The EHRC has responded to the recent “crucifix cases” with some new guidance on religion or belief in the workplace.

This is a brave attempt to reduce into nine pages of large font print the infinitely varied factual issues which can arise where an employee seeks some accommodation from his employer for his religion or belief.  In that hopeless objective the guidance predictably fails, but it does reiterate quite usefully the basic principles behind this factually and emotionally very complex area.

The underlying question is one of balance – how the employer draws the right line between the interests of the employee and those of the employer itself, other employees and its customers or clients.  What this means in practice is that the employer will generally have to accommodate the request unless there is good reason not to, and that the employer will bear the burden of demonstrating that reason – not dissimilar, in effect, from the flexible working rules.  Relevant considerations for the employer are stated to include any cost and disruption implicit in granting the request, any health and safety implications, the extent of the disadvantage to the employee if the request is rejected and the impact of the accommodation sought upon customers or other employees (including in particular those with different beliefs or no beliefs).
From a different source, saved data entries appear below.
(** X10. [Sync] returns no error only after the checkout command of the
    control system, with the revision as its last argument, ran in the
    directory and returned no error: that run is the last thing in the
    trace, and the tree it left is the tree [Sync] leaves. *)
Theorem Sync_success_ran_checkout (vcs : vcsCmd) (p d : string)
    (w w' : World) :
  filepath_IsAbs p = true ->
  vcs_Sync E vcs p d w = Done None w' ->
  exists w1,
    cwd w1 = p /\
    snd (process E (checkout vcs ++ [d]) w1) = None /\
    fs w' = fst (process E (checkout vcs ++ [d]) w1) /\
    trace w' = trace w1 ++ [EvRun p (checkout vcs ++ [d])].
Proof.
  intros Hp H. unfold vcs_Sync, bind in H.
  destruct (vcs_Checkout E vcs p d w) as [[e1|] w1|msg w1] eqn:H1;
    [| |discriminate].
  - destruct (vcs_Update E vcs p w1) as [[e2|] w2|msg w2];
      [discriminate| |discriminate].
    unfold vcs_Checkout in H. apply vcsExec_success_result in H.
    rewrite resolve_log, (resolve_abs w2 p Hp) in H.
    destruct H as (Hok & Hfs & Htr).
    exists (set_cwd p (log (EvCall (CallCheckout vcs p d)) w2)).
    repeat split; assumption.
  - injection H as <-. unfold vcs_Checkout in H1.
    apply vcsExec_success_result in H1.
    rewrite resolve_log, (resolve_abs w p Hp) in H1.
    destruct H1 as (Hok & Hfs & Htr).
    exists (set_cwd p (log (EvCall (CallCheckout vcs p d)) w)).
    repeat split; assumption.
Qed.

Lemma vcsExec_runs (dir : string) (args : list string) (w : World) :
  runs w <= runs (world_of (vcsExec E dir args w)) <= 1 + runs w.
Proof.
  unfold runs.
  destruct (vcsExec_trace E dir args w) as [-> | ->]; [lia|].
  rewrite count_app. cbn. lia.
Qed.

Lemma runs_log_call (c : call) (w : World) : runs (log (EvCall c) w) = runs w.
Proof. unfold runs, log. cbn [trace]. rewrite count_app. cbn. lia. Qed.

Lemma vcs_Checkout_runs (vcs : vcsCmd) (p d : string) (w : World) :
  runs w <= runs (world_of (vcs_Checkout E vcs p d w)) <= 1 + runs w.
Proof.
  unfold vcs_Checkout.
  pose proof (vcsExec_runs p (checkout vcs ++ [d])
                (log (EvCall (CallCheckout vcs p d)) w)) as H.
  now rewrite runs_log_call in H.
Qed.

Lemma vcs_Update_runs (vcs : vcsCmd) (p : string) (w : World) :
  runs w <= runs (world_of (vcs_Update E vcs p w)) <= 1 + runs w.
Proof.
  unfold vcs_Update.
  pose proof (vcsExec_runs p (update vcs) (log (EvCall (CallUpdate vcs p)) w))
    as H.
  now rewrite runs_log_call in H.
Qed.

(** X11. [Sync] starts at most three processes, and one only when the
    first checkout succeeds. *)
Theorem Sync_at_most_three_processes (vcs : vcsCmd) (p d : string) (w : World) :
  runs (world_of (vcs_Sync E vcs p d w)) <= 3 + runs w /\
  (forall w1, vcs_Checkout E vcs p d w = Done None w1 ->
              runs (world_of (vcs_Sync E vcs p d w)) = 1 + runs w).
Proof.
  pose proof (vcs_Checkout_runs vcs p d w) as H1.
  unfold vcs_Sync, bind.
  destruct (vcs_Checkout E vcs p d w) as [[e1|] w1|msg w1] eqn:Hc;
    cbn [world_of] in *.
  - pose proof (vcs_Update_runs vcs p w1) as H2.
    split; [|discriminate].
    destruct (vcs_Update E vcs p w1) as [[e2|] w2|msg w2];
      cbn [world_of] in *; unfold ret; cbn [world_of]; try lia.
    pose proof (vcs_Checkout_runs vcs p d w2) as H3. lia.
  - unfold ret. cbn [world_of]. split; [lia|].
    intros w1' [= <-]. unfold vcs_Checkout in Hc.
    apply vcsExec_success in Hc. unfold runs. rewrite Hc, count_app.
    unfold log. cbn [trace]. rewrite count_app. cbn. lia.
  - split; [lia|discriminate].
Qed.
(** * Maze generation and player movement of [src/main.cpp]

    A shallow embedding of the classes [Cell], [Maze] and [Player].

    - C++ [int] values are integers of [Z]: the grid coordinates the program
      computes stay within two steps of a grid index, far from the limits of
      a machine word, and signed overflow, which C++ leaves undefined, is not
      modelled.
    - An array access [a[i]] is checked: outside the allocated range the
      embedding returns [Err OutOfBounds] where the C++ program has
      undefined behaviour.
    - The recursion of [generateMazeRecursive] is driven by a fuel argument;
      [generateMaze] supplies enough of it (see [generateMaze_runs]).
    - raylib's [GetRandomValue] reads a stream of raw values, and
      [GetTime] is an argument of [Player.move]. *)

From stdpp Require Import base list.
From Stdlib Require Import ZArith Lia QArith.

Local Open Scope Z_scope.

(** ** Results of fallible steps *)

Inductive error : Set :=
| OutOfBounds
| BadArrayNewLength
| OutOfFuel.

Inductive result (A : Type) : Type :=
| Ok (a : A)
| Err (e : error).

Arguments Ok {A} a.
Arguments Err {A} e.

Definition bind {A B : Type} (m : result A) (k : A -> result B) : result B :=
  match m with
  | Ok a => k a
  | Err e => Err e
  end.

Notation "'let*' x ':=' m 'in' k" := (bind m (fun x => k))
  (at level 10, x pattern, m at level 100, k at level 200).

(** ** Arrays *)

(** [a[i]] as a read. *)
Definition index {A : Type} (a : list A) (i : Z) : result A :=
  if i <? 0 then Err OutOfBounds
  else match a !! Z.to_nat i with
       | Some v => Ok v
       | None => Err OutOfBounds
       end.

(** [a[i] = v]. *)
Definition store {A : Type} (a : list A) (i : Z) (v : A) : result (list A) :=
  if (i <? 0) || (Z.of_nat (length a) <=? i) then Err OutOfBounds
  else Ok (<[Z.to_nat i := v]> a).

(** [new A[n]], every element built by the default constructor. *)
Definition new_array {A : Type} (n : Z) (init : A) : result (list A) :=
  if n <? 0 then Err BadArrayNewLength
  else Ok (replicate (Z.to_nat n) init).

(** ** The random source *)

(** The C library's [rand()] behind raylib: a stream of raw values and the
    position of the next one. *)
Record Rng : Type := mkRng { source : nat -> Z; position : nat }.

Definition rand (r : Rng) : Z * Rng :=
  (source r (position r), mkRng (source r) (S (position r))).

(** raylib's [GetRandomValue(min, max)]: a value of the closed range. *)
Definition GetRandomValue (min max : Z) (r : Rng) : Z * Rng :=
  let (lo, hi) := if max <? min then (max, min) else (min, max) in
  let (raw, r') := rand r in
  (raw mod (Z.abs (hi - lo) + 1) + lo, r').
These considerations are not exhaustive but they will be a decent starting-point, whatever the nature of the employee’s request.  This may be to manifest his religion in his clothing or appearance, to take time off for religious reasons or to be excused certain work duties.  In each case, the Employment Tribunal will find it hard to get behind a reasoned written record of the employer’s thinking if the “adjustment” sought is rejected.
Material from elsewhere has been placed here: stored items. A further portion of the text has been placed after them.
(** * Enhanced Color Scale Generator: a shallow embedding of the colour core

    This development models the colour-mathematics core of the
    enhanced-color-scale-generator repository:
    - [ColorUtils]: HSL/RGB conversions, [clampHSL], [isNeutralColor]
      (the colour-utils file that also provides the LAB/LCH helpers);
    - [Contrast]: WCAG luminance and contrast ratio (js/accessibility.js);
    - [ScaleGenerator]: [createColorScale] and its helpers
      (js/scale-generator.js);
    - [Accessibility]: [findAccessibleColor] and its search helpers;
    - [DarkMode]: the dark-mode level mirror (js/dark-mode-generator.js);
    - [UiSearch]: [findFullyAccessibleColor] (js/ui-controller.js);
    - [DeltaE]: the CIEDE2000 distance [calculateDeltaE].

    JavaScript numbers are modelled exactly: the rational-valued parts
    (conversions, the generator, the mirror) over [Q], and the parts that
    use [Math.pow] with a fractional exponent, square roots or
    trigonometry over [R].  [Math.round x] is [floor (x + 1/2)] in both. *)

From Stdlib Require Import ZArith QArith Qround Qminmax Qabs Reals Psatz.
From Stdlib Require Import List String Ascii Bool.
From Stdlib Require Import Permutation Qreals.
Import ListNotations.

Open Scope Z_scope.

(** ** Numeric helpers shared by the modules *)

Module JsNum.

Local Open Scope Q_scope.

(** Strict comparison on [Q] as a boolean, as JavaScript's [<]. *)
Definition qlt (a b : Q) : bool := negb (Qle_bool b a).
Definition qle (a b : Q) : bool := Qle_bool a b.
Definition qeq (a b : Q) : bool := Qeq_bool a b.

(** [Math.round] on an exact rational: round half up. *)
Definition js_round (x : Q) : Z := Qfloor (x + (1#2)).

(** Truncation toward zero, used by the remainder operator [%]. *)
Definition js_trunc (x : Q) : Z :=
  if Qle_bool 0 x then Qfloor x else Qceiling x.

(** JavaScript [a % b]: the remainder takes the sign of [a]. *)
Definition js_mod (a b : Q) : Q := a - b * inject_Z (js_trunc (a / b)).

(** [Math.max] / [Math.min] of two numbers. *)
Definition js_max (a b : Q) : Q := if qlt a b then b else a.
Definition js_min (a b : Q) : Q := if qlt b a then b else a.

End JsNum.

Import JsNum.

(** ** Colour utilities (colour-utils module) *)

Module ColorUtils.

Local Open Scope Q_scope.

(** An HSL colour [h, s, l] and an RGB colour [r, g, b]. *)
Definition HSL := (Q * Q * Q)%type.
Definition RGB := (Z * Z * Z)%type.

Definition hsl_h (c : HSL) : Q := fst (fst c).
Definition hsl_s (c : HSL) : Q := snd (fst c).
Definition hsl_l (c : HSL) : Q := snd c.

(** [rgbToHSL]: the channel values are divided by 255; the achromatic
    case [diff = 0] keeps hue and saturation at 0; the [switch (max)]
    tests [r], then [g], then [b]; all three outputs are rounded. *)
Definition rgbToHSL (rgb : RGB) : HSL :=
  let '(r0, g0, b0) := rgb in
  let r := inject_Z r0 / 255 in
  let g := inject_Z g0 / 255 in
  let b := inject_Z b0 / 255 in
  let mx := js_max r (js_max g b) in
  let mn := js_min r (js_min g b) in
  let diff := mx - mn in
  let l := (mx + mn) / 2 in
  let '(h, s) :=
    if qeq diff 0 then (0, 0)
    else
      let s := if qlt (1#2) l then diff / (2 - mx - mn) else diff / (mx + mn) in
      let h :=
        if qeq mx r then (g - b) / diff + (if qlt g b then 6 else 0)
        else if qeq mx g then (b - r) / diff + 2
        else if qeq mx b then (r - g) / diff + 4
        else 0 in
      (h / 6, s) in
  (inject_Z (js_round (h * 360)),
   inject_Z (js_round (s * 100)),
   inject_Z (js_round (l * 100))).

(** The inner [hue2rgb] closure of [hslToRgb]. *)
Definition hue2rgb (p q t0 : Q) : Q :=
  let t1 := if qlt t0 0 then t0 + 1 else t0 in
  let t := if qlt 1 t1 then t1 - 1 else t1 in
  if qlt t (1#6) then p + (q - p) * 6 * t
  else if qlt t (1#2) then q
  else if qlt t (2#3) then p + (q - p) * ((2#3) - t) * 6
  else p.

(** [hslToRgb]: a grey shortcut when [s === 0], otherwise the standard
    two-point construction; every channel is rounded. *)
Definition hslToRgb (hsl : HSL) : RGB :=
  let '(h0, s0, l0) := hsl in
  let h := h0 / 360 in
  let s := s0 / 100 in
  let l := l0 / 100 in
  if qeq s 0 then
    let gray := js_round (l * 255) in (gray, gray, gray)
  else
    let q := if qlt l (1#2) then l * (1 + s) else l + s - l * s in
    let p := 2 * l - q in
    let r := hue2rgb p q (h + (1#3)) in
    let g := hue2rgb p q h in
    let b := hue2rgb p q (h - (1#3)) in
    (js_round (r * 255), js_round (g * 255), js_round (b * 255)).

(** [isNeutralColor]: saturation below 15 (the colour-utils version that
    also defines [rgbToLch], [lchToRgb] and [calculateDeltaE], which the
    scale generator calls). *)
Definition isNeutralColor (hsl : HSL) : bool := qlt (hsl_s hsl) 15.

(** [clampHSL]: hue wrapped by [((h % 360) + 360) % 360], saturation and
    lightness clamped to [0, 100]. *)
Definition clampHSL (hsl : HSL) : HSL :=
  let '(h, s, l) := hsl in
  (js_mod (js_mod h 360 + 360) 360,
   js_max 0 (js_min 100 s),
   js_max 0 (js_min 100 l)).

(** A colour whose components lie in the documented ranges. *)
Definition hsl_in_range (c : HSL) : Prop :=
  0 <= hsl_h c < 360 /\ 0 <= hsl_s c <= 100 /\ 0 <= hsl_l c <= 100.

End ColorUtils.

(** The older copy of the colour utilities (js/color-utils.js, without the
    LAB/LCH helpers) has the previous neutrality threshold. *)
Module ColorUtilsLegacy.
Local Open Scope Q_scope.
Definition isNeutralColor (hsl : ColorUtils.HSL) : bool :=
  qlt (ColorUtils.hsl_s hsl) 10.
End ColorUtilsLegacy.

Import ColorUtils.

(** ** WCAG luminance and contrast (js/color-utils.js, js/accessibility.js) *)

Module Contrast.

Local Open Scope R_scope.

(** [Math.round] on a real number. *)
Definition js_roundR (x : R) : Z := Int_part (x + / 2).

(** [a >= b] as a boolean. *)
Definition Rgeb (a b : R) : bool := if Rle_dec b a then true else false.

(** Per-channel linearisation of [calculateLuminance]. *)
Definition channel_lin (v : Z) : R :=
  let x := IZR v / 255 in
  if Rle_dec x 0.03928 then x / 12.92
  else Rpower ((x + 0.055) / 1.055) 2.4.

(** [calculateLuminance]. *)
Definition calculateLuminance (rgb : RGB) : R :=
  let '(r, g, b) := rgb in
  0.2126 * channel_lin r + 0.7152 * channel_lin g + 0.0722 * channel_lin b.

(** [getContrastRatio]: rounded to two decimals. *)
Definition getContrastRatio (rgb1 rgb2 : RGB) : R :=
  let l1 := calculateLuminance rgb1 in
  let l2 := calculateLuminance rgb2 in
  let lighter := Rmax l1 l2 in
  let darker := Rmin l1 l2 in
  IZR (js_roundR (((lighter + 0.05) / (darker + 0.05)) * 100)) / 100.

Definition blackRgb : RGB := (0, 0, 0)%Z.
Definition whiteRgb : RGB := (255, 255, 255)%Z.

Record ContrastSide := mkSide {
  ratio : R;
  passesNormal : bool;
  passesLarge : bool;
  passesAAA : bool
}.

Record ContrastInfo := mkInfo {
  black : ContrastSide;
  white : ContrastSide;
  preferredText : string
}.

Definition side_of (r : R) : ContrastSide :=
  mkSide r (Rgeb r 4.5) (Rgeb r 3.0) (Rgeb r 7.0).

(** [getContrastInfo]: ratios against black and white text. *)
Definition getContrastInfo (rgb : RGB) : ContrastInfo :=
  let blackRatio := getContrastRatio rgb blackRgb in
  let whiteRatio := getContrastRatio rgb whiteRgb in
  mkInfo (side_of blackRatio) (side_of whiteRatio)
    (if Rlt_dec whiteRatio blackRatio then "#000000"%string else "#ffffff"%string).

End Contrast.

(** ** Hex formatting (colour-utils module) *)

Module HexFormat.

Definition hex_digit (n : Z) : ascii :=
  match n with
  | 0 => "0" | 1 => "1" | 2 => "2" | 3 => "3" | 4 => "4" | 5 => "5"
  | 6 => "6" | 7 => "7" | 8 => "8" | 9 => "9" | 10 => "a" | 11 => "b"
  | 12 => "c" | 13 => "d" | 14 => "e" | _ => "f"
  end%char.

(** [toHex]: clamp to [0, 255], print in base 16, pad to two digits. *)
Definition toHex (n : Z) : string :=
  let v := Z.max 0 (Z.min 255 n) in
  String (hex_digit (v / 16)) (String (hex_digit (v mod 16)) EmptyString).

Definition rgbToHex (rgb : RGB) : string :=
  let '(r, g, b) := rgb in
  ("#" ++ toHex r ++ toHex g ++ toHex b)%string.

Definition hslToHex (c : HSL) : string := rgbToHex (hslToRgb c).

End HexFormat.

Import HexFormat.

(** ** Colour swatches: the objects a scale is made of *)

Module Swatch.

(** The colour object built by [createColorScale] and
    [generateDarkModeScale]; the dark-mode-only fields are [None] /
    [false] on light swatches. *)
Record Swatch := mkSwatch {
  level : Z;
  hsl : HSL;
  rgb : RGB;
  hex : string;
  blackPassesNormal : bool;
  blackPassesLarge : bool;
  blackRatio : R;
  whitePassesNormal : bool;
  whitePassesLarge : bool;
  whiteRatio : R;
  preferredTextColor : string;
  name : string;
  isBase : bool;
  originalLevel : option Z;
  isDarkMode : bool
}.

(** The colour object of one level: HSL, derived RGB/hex and the
    accessibility properties of [getContrastInfo]. *)
Definition colorObject (lvl : Z) (c : HSL) (nm : string) (base : bool)
    (orig : option Z) (dark : bool) : Swatch :=
  let rgb0 := hslToRgb c in
  let hex0 := hslToHex c in
  let info := Contrast.getContrastInfo rgb0 in
  mkSwatch lvl c rgb0 hex0
    (Contrast.passesNormal (Contrast.black info))
    (Contrast.passesLarge (Contrast.black info))
    (Contrast.ratio (Contrast.black info))
    (Contrast.passesNormal (Contrast.white info))
    (Contrast.passesLarge (Contrast.white info))
    (Contrast.ratio (Contrast.white info))
    (Contrast.preferredText info) nm base orig dark.

End Swatch.

Import Swatch.

(** ** Scale generation (js/scale-generator.js) *)

Module ScaleGenerator.

Local Open Scope Q_scope.

(** [SCALE_CONFIGURATIONS]: the level lists of the four presets. *)
Definition SCALE_CONFIGURATIONS : list (string * list Z) :=
  [("triad", [300; 400; 600]%Z);
   ("pentatonic", [200; 300; 400; 500; 600]%Z);
   ("diatonic", [100; 200; 300; 400; 500; 600; 700]%Z);
   ("chromatic", [50; 100; 200; 300; 400; 500; 600; 700; 800]%Z)]%string.

Fixpoint lookup_config (key : string) (cfgs : list (string * list Z))
    : option (list Z) :=
  match cfgs with
  | [] => None
  | (k, v) :: rest => if String.eqb k key then Some v else lookup_config key rest
  end.

(** [Array.prototype.sort] with comparator [(a, b) => a - b]: a stable
    insertion sort on integers. *)
Fixpoint insert_sorted (x : Z) (l : list Z) : list Z :=
  match l with
  | [] => [x]
  | y :: rest => if (y <=? x)%Z then y :: insert_sorted x rest else x :: l
  end.

Fixpoint sort_levels (l : list Z) : list Z :=
  match l with
  | [] => []
  | x :: rest => insert_sorted x (sort_levels rest)
  end.

(** [getBaseLevelForConfiguration]: 400 when present, otherwise the
    middle of the sorted levels. *)
Definition getBaseLevelForConfiguration (levels : list Z) : Z :=
  if existsb (Z.eqb 400) levels then 400%Z
  else nth (Nat.div (List.length levels) 2) (sort_levels levels) 0%Z.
The guidance suggests that before the employer gets into the detail of whether a particular request can be granted, it is entitled to disregard claimed beliefs which are not “serious, genuinely and sincerely held and worthy of respect in a democratic society… compatible with human dignity and [not in] conflict with the fundamental rights of others”.  We see on the News every day stories of acts committed in the name of religion which are not worthy of respect or compatible with human dignity and which very directly conflict with the fundamental rights of others, but the guidance sensibly warns that this a dangerous area to get into for employers.  They are “not expected to be experts in religion or belief issues and should not spend too much time or expense examining the motivation or genuineness of a particular employee’s religion or belief … an employer should only question a belief in the most exceptional cases where, for example, it is very obscure, appears to be objectively unreasonable or the sincerity of the belief of an employee is genuinely in doubt”.  Even then, the number of occasions when it will be safe to respond to the employee’s explanation of his faith with “Are you serious?” must be pretty limited.  In addition, although the guidance suggests that the employer can “ignore” requests which it believes are not genuine, it would be far safer to be seen to consider them in the normal way and reject them on objective grounds if need be.

Of those nine pages, three are filled with examples of how employers might respond to particular requests.  Most are relatively bland and obvious and (because it is the EHRC) resolved amicably.  However, there is one which creates some hesitation:-

“At work, two employees begin to talk about environmental issues.  During the conversation one employee states that, based on her deeply-held ecological beliefs, she believes that it is quite wrong for anyone to drive to work and that anyone who does this is irresponsible.  Her colleague, who regularly drives to work, is offended by this comment and complains to her employer of harassment at work.  The employer rejects the complaint, saying that the discussion was a reasonable expression of a philosophical belief in the workplace”.

If the two employees had been of different faiths and one had said that members of the other’s faith were “irresponsible”, would that not have sailed close to harassment?  Much uninformed nonsense has been written recently about overtly religious people being a persecuted minority, but it is tempting to think on the basis of that example that religion will still carry a level of protection which “lesser” beliefs do not.